On 1 January 2010 the municipalities of Bondo, Castasegna, Soglio, Stampa, and Vicosoprano merged into a new municipality of as Bregaglia.

==Demographics==
Castasegna has a population (As of 2008) of 191, of which 8.4% are foreign nationals. Over the last 10 years the population has decreased at a rate of -11.8%.

As of 2000, the gender distribution of the population was 46.4% male and 53.6% female. The age distribution, As of 2000, in Castasegna is; 20 children or 10.5% of the population are between 0 and 9 years old. 20 teenagers or 10.5% are 10 to 14, and 6 teenagers or 3.2% are 15 to 19. Of the adult population, 10 people or 5.3% of the population are between 20 and 29 years old. 41 people or 21.6% are 30 to 39, 28 people or 14.7% are 40 to 49, and 16 people or 8.4% are 50 to 59. The senior population distribution is 19 people or 10.0% of the population are between 60 and 69 years old, 18 people or 9.5% are 70 to 79, there are 9 people or 4.7% who are 80 to 89, and there are 3 people or 1.6% who are 90 to 99.
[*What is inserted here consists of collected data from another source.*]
(** ** [decodeURIComponent]

    On the bytes of the string; [None] is the [URIError]. *)
Definition percent_byte (s : string) : option (nat * string) :=
  match s with
  | String "%" (String a (String b s')) =>
      match hex_value a, hex_value b with
      | Some x, Some y => Some ((16 * x + y)%nat, s')
      | _, _ => None
      end
  | _ => None
  end.

(** How many bytes follow the first, and between what the second must lie. *)
Definition utf8_lead (b : nat) : option (nat * nat * nat) :=
  if (b <? 128)%nat then Some (0, 0, 0)%nat
  else if (b <? 194)%nat then None
  else if (b <? 224)%nat then Some (1, 128, 191)%nat
  else if (b =? 224)%nat then Some (2, 160, 191)%nat
  else if (b =? 237)%nat then Some (2, 128, 159)%nat
  else if (b <? 240)%nat then Some (2, 128, 191)%nat
  else if (b =? 240)%nat then Some (3, 144, 191)%nat
  else if (b <? 244)%nat then Some (3, 128, 191)%nat
  else if (b =? 244)%nat then Some (3, 128, 143)%nat
  else None.

Fixpoint continuation (n lo hi : nat) (s : string) : option (string * string) :=
  match n with
  | O => Some ("", s)
  | S n' =>
      match percent_byte s with
      | Some (b, s') =>
          if (lo <=? b)%nat && (b <=? hi)%nat then
            match continuation n' 128 191 s' with
            | Some (t, rest) => Some (String (ascii_of_nat b) t, rest)
            | None => None
            end
          else None
      | None => None
      end
  end.

Fixpoint decode_uri (fuel : nat) (s : string) : option string :=
  match fuel with
  | O => Some ""
  | S fuel' =>
      match s with
      | EmptyString => Some ""
      | String "%" _ =>
          match percent_byte s with
          | Some (b, s') =>
              match utf8_lead b with
              | Some (n, lo, hi) =>
                  match continuation n lo hi s' with
                  | Some (t, rest) => (fun r => String (ascii_of_nat b) (t +:+ r)) <$> decode_uri fuel' rest
                  | None => None
                  end
              | None => None
              end
          | None => None
          end
      | String c s' => String c <$> decode_uri fuel' s'
      end
  end.

(** Every step consumes a character, so the length is enough fuel. *)
Definition decodeURIComponent (s : string) : res string :=
  match decode_uri (String.length s) s with
  | Some t => Ok t
  | None => Throw (JsError "URI malformed")
  end.

(** ** Requests, routes and responses *)

Record Claims := mkClaims { sub : json; c_roles : list json; exp : json }.

Record Request := {
  rq_method : string; rq_url : string; rq_origin : option string; rq_authorization : option string;
  rq_nonce : option string; rq_idempotency : option string; rq_content_type : option string;
  rq_chunks : list string
}.

Inductive Body := BNone | BText (s : string) | BRaw (s : string) | BJson (v : json).
Record Response := mkResponse { rs_status : Z; rs_headers : list (string * string); rs_body : Body }.

Record RouteOptions := {
  idempotent : bool; rateLimit : option RateLimitRule; public : bool; replayProtected : bool
}.

(** What the handler is called with. *)
Record Ctx := { cx_claims : Claims; cx_body : json; cx_params : list (string * string); cx_query : string }.

(** A handler returns a value, possibly [undefined], or, on a [raw] route, a
    content type with a body. *)
Inductive Handler (A : Type) :=
  | JsonHandler (h : Ctx -> St A (option json))
  | RawHandler (h : Ctx -> St A (string * string)).
Arguments JsonHandler {A} _.
Arguments RawHandler {A} _.

(** The pattern of a path: each segment is a prefix and perhaps a [:key]. *)
Definition Segment : Type := string * option string.

Record Route (A : Type) := mkRoute {
  rt_method : string; rt_pattern : list Segment; rt_roles : list string;
  rt_handler : Handler A; rt_options : RouteOptions
}.
Arguments mkRoute {A} _ _ _ _ _.
Arguments rt_method {A} _.
Arguments rt_pattern {A} _.
Arguments rt_roles {A} _.
Arguments rt_handler {A} _.
Arguments rt_options {A} _.

Definition DEFAULT_RATE_LIMIT : RateLimitRule := {| rl_limit := 60; rl_windowMs := 60000 |}.

(** [add]: [:[^/]+] in the path becomes a group.  The paths are literal apart
    from their keys. *)
Definition segment_of (s : string) : Segment :=
  match String.index 0 ":" s with
  | Some i =>
      let key := String.substring (i + 1) (String.length s) s in
      if truthy key then (String.substring 0 i s, Some key) else (s, None)
  | None => (s, None)
  end.

Definition add {A} (method path : string) (roles : list string) (handler : Handler A) (options : RouteOptions)
    (routes : list (Route A)) : list (Route A) :=
  routes ++ [mkRoute method (map segment_of (split_on "/" path)) roles handler options].

(** [path.match(route.pattern)]: the groups, when the whole path matches. *)
Fixpoint match_segments (pattern : list Segment) (segs : list string) : option (list (string * string)) :=
  match pattern, segs with
  | [], [] => Some []
  | (prefix, None) :: p', s :: segs' =>
      if String.eqb prefix s then match_segments p' segs' else None
  | (prefix, Some key) :: p', s :: segs' =>
      let group := String.substring (String.length prefix) (String.length s) s in
      if startsWith prefix s && truthy group then cons (key, group) <$> match_segments p' segs' else None
  | _, _ => None
  end.
Definition path_match (pattern : list Segment) (path : string) : option (list (string * string)) :=
  match_segments pattern (split_on "/" path).

(** [Object.fromEntries(keys.map(...))] *)
Fixpoint decode_params (groups : list (string * string)) : res (list (string * string)) :=
  match groups with
  | [] => Ok []
  | (k, g) :: gs =>
      match decodeURIComponent g with
      | Ok v => match decode_params gs with Ok ps => Ok ((k, v) :: ps) | Throw e => Throw e end
      | Throw e => Throw e
      end
  end.

Definition corsHeaders (req : Request) : list (string * string) :=
  match req.(rq_origin) with
  | Some origin =>
      if truthy origin then
        [("Access-Control-Allow-Origin", origin);
         ("Access-Control-Allow-Methods", "GET,POST,PUT,DELETE,OPTIONS");
         ("Access-Control-Allow-Headers", "authorization,content-type,idempotency-key,x-request-nonce");
         ("Access-Control-Max-Age", "600"); ("Vary", "Origin")]
      else []
  | None => []
  end.

Definition respond (status : Z) (value : json) (set_headers extraHeaders : list (string * string)) : Response :=
  mkResponse status (set_headers ++
    [("content-type", "application/json; charset=utf-8"); ("cache-control", "no-store");
     ("x-content-type-options", "nosniff"); ("x-frame-options", "DENY");
     ("referrer-policy", "no-referrer"); ("content-security-policy", "default-src 'none'")] ++ extraHeaders)
    (BJson value).

(** One line of the server's error log. *)
Record LogLine := mkLog { lg_requestId : string; lg_method : string; lg_url : string; lg_error : string }.

(** The router's state and the application's. *)
Record Edge (I R A : Type) := mkEdge {
  hits : gmap string (list Z); idem : I; replay : R; metrics : MetricsRegistry; errorLog : list LogLine; app : A
}.
Arguments mkEdge {I R A} _ _ _ _ _ _.
Arguments hits {I R A} _.
Arguments idem {I R A} _.
Arguments replay {I R A} _.
Arguments metrics {I R A} _.
Arguments errorLog {I R A} _.
Arguments app {I R A} _.

(** The times at which a request reads the clock. *)
Record Clock := mkClock { t_verify : Z; t_limit : Z; t_retry : Z; t_nonce : Z; t_get : Z; t_put : Z }.

Section router.
Context {I R A : Type} `{!IdempotencyStore I} `{!ReplayStore R} `{!Collation}.
Context (hmac : string -> string -> string) (sha256 : string -> string).
Context (base64url : string -> string) (from_base64url : string -> string).
Context (JSON_parse : string -> res json).
Context (secret : string) (exposeMetrics : bool) (routes : list (Route A)).

Notation E := (Edge I R A).

Definition set_hits (v : gmap string (list Z)) (s : E) : E := mkEdge v s.(idem) s.(replay) s.(metrics) s.(errorLog) s.(app).
Definition set_idem (v : I) (s : E) : E := mkEdge s.(hits) v s.(replay) s.(metrics) s.(errorLog) s.(app).
Definition set_replay (v : R) (s : E) : E := mkEdge s.(hits) s.(idem) v s.(metrics) s.(errorLog) s.(app).
Definition set_metrics (v : MetricsRegistry) (s : E) : E := mkEdge s.(hits) s.(idem) s.(replay) v s.(errorLog) s.(app).
Definition set_errorLog (v : list LogLine) (s : E) : E := mkEdge s.(hits) s.(idem) s.(replay) s.(metrics) v s.(app).
Definition set_app (v : A) (s : E) : E := mkEdge s.(hits) s.(idem) s.(replay) s.(metrics) s.(errorLog) v.

(** ** [HmacBearerGuard] *)

Definition sign_token (encoded : string) : string := base64url (hmac secret encoded).

(** [mint]: [exp] defaults to an hour from now. *)
Definition claims_object (subject : string) (roles : list string) (expiry : json) : json :=
  JObj [("sub", JStr subject); ("roles", jstrs roles); ("exp", expiry)].
Definition token_of (full : json) : string :=
  let encoded := base64url (json_stringify full) in
  encoded +:+ "." +:+ sign_token encoded.
Definition mint (now : Z) (subject : string) (roles : list string) (expiry : option Z) : string :=
  token_of (claims_object subject roles (JNum (default (now / 1000 + 3600) expiry))).

Definition unauthorized {B} (message : string) : res B := Throw (HttpError 401 message "unauthorized").

(** The checks on the claims of a token whose signature is good. *)
Definition check_claims (now : Z) (requiredRoles : list string) (claims : json) : res Claims :=
  match get_prop "sub" claims, get_prop "roles" claims, get_prop "exp" claims with
  | Ok subject, Ok roles, Ok expiry =>
      match roles with
      | Some (JArr rs) =>
          if negb (js_truthy subject && js_truthy expiry) then unauthorized "invalid bearer claims"
          else if match js_number (default JNull expiry) with Some n => n * 1000 <=? now | None => false end
          then unauthorized "expired bearer token"
          else if match requiredRoles with [] => false
                  | _ => negb (existsb (fun r => existsb (fun x => match x with JStr y => String.eqb r y | _ => false end) rs) requiredRoles)
                  end
          then Throw (HttpError 403 "required role missing" "forbidden")
          else Ok (mkClaims (default JNull subject) rs (default JNull expiry))
      | _ => unauthorized "invalid bearer claims"
      end
  | Throw e, _, _ | _, Throw e, _ | _, _, Throw e => Throw e
  end.

Definition verify (now : Z) (req : Request) (requiredRoles : list string) : res Claims :=
  match req.(rq_authorization) with
  | Some auth =>
      if startsWith "Bearer " auth then
        match split_on "." (String.substring 7 (String.length auth) auth) with
        | encoded :: signature :: _ =>
            if negb (truthy encoded && truthy signature) then unauthorized "malformed bearer token"
            else if negb (String.eqb (sign_token encoded) signature) then unauthorized "invalid bearer token"
            else match JSON_parse (from_base64url encoded) with
                 | Ok claims => check_claims now requiredRoles claims
                 | Throw e => Throw e
                 end
        | _ => unauthorized "malformed bearer token"
        end
      else unauthorized "missing bearer token"
  | None => unauthorized "missing bearer token"
  end.

(** ** [RestRouter] *)

Definition header_set (o : option string) : option string :=
  match o with Some k => if truthy k then Some k else None | None => None end.

Definition enforceReplayNonce (now : Z) (nonce : option string) (ttlMs : Z) : St E unit := fun s =>
  match header_set nonce with
  | None => (s, Throw (HttpError 400 "X-Request-Nonce header is required for this operation" "nonce_required"))
  | Some n =>
      let '(r', first) := claim now n ttlMs s.(replay) in
      (set_replay r' s,
       if (first : bool) then Ok tt else Throw (HttpError 409 "nonce already used (possible replay)" "replay_detected"))
  end.

Definition withIdempotency (clk : Clock) (key : option string) (actor : string) (body : json) (ttlMs : Z)
    (compute : St E StoredResponse) : St E StoredResponse := fun s =>
  match header_set key with
  | None => compute s
  | Some k =>
      let requestHash := hashRequestBody sha256 body in
      match idem_get clk.(t_get) k s.(idem) with
      | Some (h, response) =>
          if String.eqb h requestHash then (s, Ok response)
          else (s, Throw (HttpError 409 "idempotency key reused with a different request body" "idempotency_conflict"))
      | None =>
          match compute s with
          | (s', Ok response) =>
              (set_idem (idem_put clk.(t_put) k actor requestHash response ttlMs s'.(idem)) s', Ok response)
          | (s', Throw e) => (s', Throw e)
          end
      end
  end.

(** [readJson] *)
Fixpoint read_chunks (size : Z) (acc : string) (chunks : list string) : res string :=
  match chunks with
  | [] => Ok acc
  | c :: cs =>
      let size' := size + Z.of_nat (String.length c) in
      if 1000000 <? size' then Throw (HttpError 413 "body too large" "body_too_large")
      else read_chunks size' (acc +:+ c) cs
  end.

Definition readJson (req : Request) : res json :=
  if includes ["GET"; "HEAD"] req.(rq_method) then Ok (JObj [])
  else match read_chunks 0 "" req.(rq_chunks) with
       | Throw e => Throw e
       | Ok text =>
           match req.(rq_chunks) with
           | [] => Ok (JObj [])
           | _ =>
               if negb (str_includes "application/json" (default "" req.(rq_content_type)))
               then Throw (HttpError 415 "application/json required" "unsupported_media")
               else match JSON_parse text with
                    | Ok v => Ok v
                    | Throw _ => Throw (HttpError 400 "invalid JSON" "invalid_json")
                    end
           end
       end.

Definition lift_app {B} (m : St A B) : St E B := fun s =>
  let '(a, r) := m s.(app) in (set_app a s, r).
In the 2007 federal election the most popular party was the SP which received 46.9% of the vote. The next three most popular parties were the SVP (29.9%), the FDP (18.5%) and the CVP (4.7%).

In Castasegna about 70.9% of the population (between age 25–64) have completed either non-mandatory upper secondary education or additional higher education (either University or a Fachhochschule).

Castasegna has an unemployment rate of 0.69%. As of 2005, there were 14 people employed in the primary economic sector and about 5 businesses involved in this sector. 34 people are employed in the secondary sector and there are 5 businesses in this sector. 64 people are employed in the tertiary sector, with 18 businesses in this sector.

The historical population is given in the following table:

| year | population |
|---|---|
| 1850 | 207 |
| 1900 | 239 |
| 1910 | 261 |
| 1950 | 197 |
| 1980 | 174 |
| 2000 | 190 |

==Languages==
Most of the population (As of 2000) speaks Italian (80.0%), with German being second most common (15.8%) and Romansh being third ( 3.2%). Traditionally, the Italian spoken in Castasegna is a Lombard dialect. Since the early 20th Century the municipality had a German-speaking minority.

Languages in Castasegna GR
| Languages | Census 1980 |  | Census 1990 |  | Census 2000 |  |
| Number | Percent | Number | Percent | Number | Percent |
| German | 44 | 25.29% | 41 | 23.30% | 30 | 15.79% |
| Romansh | 14 | 8.05% | 9 | 5.11% | 6 | 3.16% |
| Italian | 115 | 66.09% | 126 | 71.59% | 152 | 80.00% |
| Population | 174 | 100% | 176 | 100% | 190 | 100% |

==Industry==
Elektrizitätswerk der Stadt Zürich (EWZ) operates a power plant in Castasegna.

==Sights==
Castasegna has the largest Chestnut forest in Europe, known as Brentan. The town's name means chestnut grove and the tree is featured on the coat of arms.